Cordros Securities Limited said: “in the week ahead, we do not think the bulls will repeat the flawless victory that ensued this week as the bears are likely to book profit across most counters.
“Consequently, we see more of a ‘choppy theme’ even as institutional investors continue to search for clues on the direction of yields in the FI market. However, we advise investors to take positions in only fundamentally justified stocks as the weak macro environment remains a significant headwind for corporate earnings.”
According to Afrinvest Limited, “this week, we anticipate the bullish streak would continue following renewed interest in the market. However, this sentiment might be short-lived as economic catalysts remain absent.”
Last Week’s Trading Activities
The dominance of the bulls ensured the local bourse closed last week on a strong footing, as the benchmark index recorded gains in all trading sessions following demand for bellwether stocks.
Accordingly, the All-Share Index advanced by 6.88 per cent week-on-week (W-o-W) to close at 47,554.34 points. Similarly, market capitalisation increased by N1.67 trillion to close the week at N25.902 trillion.

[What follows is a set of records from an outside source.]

(* ===== verification/TreeOps.v ===== *)
(** The calls of misc/tsearch.c together: walking through and destroying a tree, the checks of the
    debugging version, and sequences of calls, which behave as on an ordered set of keys. *)
From S2P Require Import Prelude Rbtree Tsearch TreeHeap Tinsert Tdelete.

(** ** The checks *)

Section Check.
Context {Res : Type}.

(** What the recursion checks below a node whose colour is already counted. *)
Definition below_ok (t : tree) (d total : Z) : Prop :=
  match t with E => d = total | T c l _ _ r => exists m, total = d + Z.of_nat m /\ rbt c m l /\ rbt c m r end.

Lemma tree_is_black st t : tree_ok st t -> @is_black Res st (addr t) = Next (negb (is_red_tree t) && negb (addr t =? NULL)).
Proof.
  destruct t as [|c l a k r]; [reflexivity|]. intros [[H0 H1] _]%tree_ok_T. cbn [addr is_red_tree fst snd] in *. unfold is_black, get_node.
  rewrite (proj2 (Z.eqb_neq _ _) H0), H1, Bool.andb_true_r. reflexivity.
Qed.

Lemma below_ok_child st c t d total : tree_ok st t -> d <= total ->
  below_ok t (d + Z.b2z (negb (is_red_tree t) && negb (addr t =? NULL))) total /\ is_red_tree t && c = false <->
  rbt c (Z.to_nat (total - d)) t.
Proof.
  destruct t as [|ct l a k r]; cbn [below_ok is_red_tree addr].
  - cbn. intros _ Hd. split; [intros [H _]|intros H; split; [|reflexivity]]; lia.
  - intros [[H0 _] _]%tree_ok_T Hd. cbn [fst] in H0. rewrite (proj2 (Z.eqb_neq _ _) H0), Bool.andb_true_r. destruct ct; cbn [negb Z.b2z andb rbt].
    + rewrite Z.add_0_r. split.
      * intros [(m & -> & Hl & Hr) ->]. replace (Z.to_nat (d + Z.of_nat m - d)) with m by lia. auto.
      * intros (-> & Hl & Hr). split; [|reflexivity]. exists (Z.to_nat (total - d)). split; [lia|auto].
    + split.
      * intros [(m & -> & Hl & Hr) _]. replace (Z.to_nat (d + 1 + Z.of_nat m - d)) with (S m) by lia. auto.
      * destruct (Z.to_nat (total - d)) as [|m] eqn:E; [contradiction|]. intros [Hl Hr]. split; [|reflexivity]. exists m. split; [lia|auto].
Qed.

Notably, foreign investors’ interest in Airtel Africa and bargain hunting in Dangote Cement, MTN Nigeria Communication (MTNN), BUA Cement, BUA Foods and Nigeria Breweries spurred the positive outturn.
Sectoral performance was largely bullish following gains in the NGX Industrial Goods index by 9.4 per cent. NGX Insurance index recorded weekly gain of 5.1 per cent, while NGX Banking and NGX Consumer Goods Index rose by 3.1 per cent and 0.1 per cent respectively, W-o-W.
On the flip side, the NGX Oil and Gas index declined by 1.3 per cent for the week.
Market breadth for the week was positive as 40 equities appreciated in price, 19 equities depreciated in price, while 89 equities remained unchanged. Nigerian Breweries led the gainers table by 18.67 per cent to close at N48.95, per share. Sovereign Trust Insurance followed with a gain of 16.67 per cent to close at 28 kobo, while Prestige Assurance went up by 16.22 per cent to close to 43 kobo, per share.
On the other side, Nestle Nigeria led the decliners table by 20.67 per cent to close at N963.90, per share. Capital Hotel followed with a loss of 10.00 per cent to close at N3.06, while SCOA Nigeria declined by 9.30 per cent to close at N1.17, per share.
Overall, a total turnover 711.618 million shares worth N15.338 billion in 16,662 deals was traded last week by investors on the floor of the Exchange, in contrast to a total of 694.376 million shares valued at N8.667 billion that exchanged hands previous week in 15,418 deals.
The Financial Services Industry (measured by volume) led the activity chart with 461.230 million shares valued at N3.697 billion traded in 7,653 deals; contributing 64.81 per cent and 24.10 per cent to the total equity turnover volume and value respectively.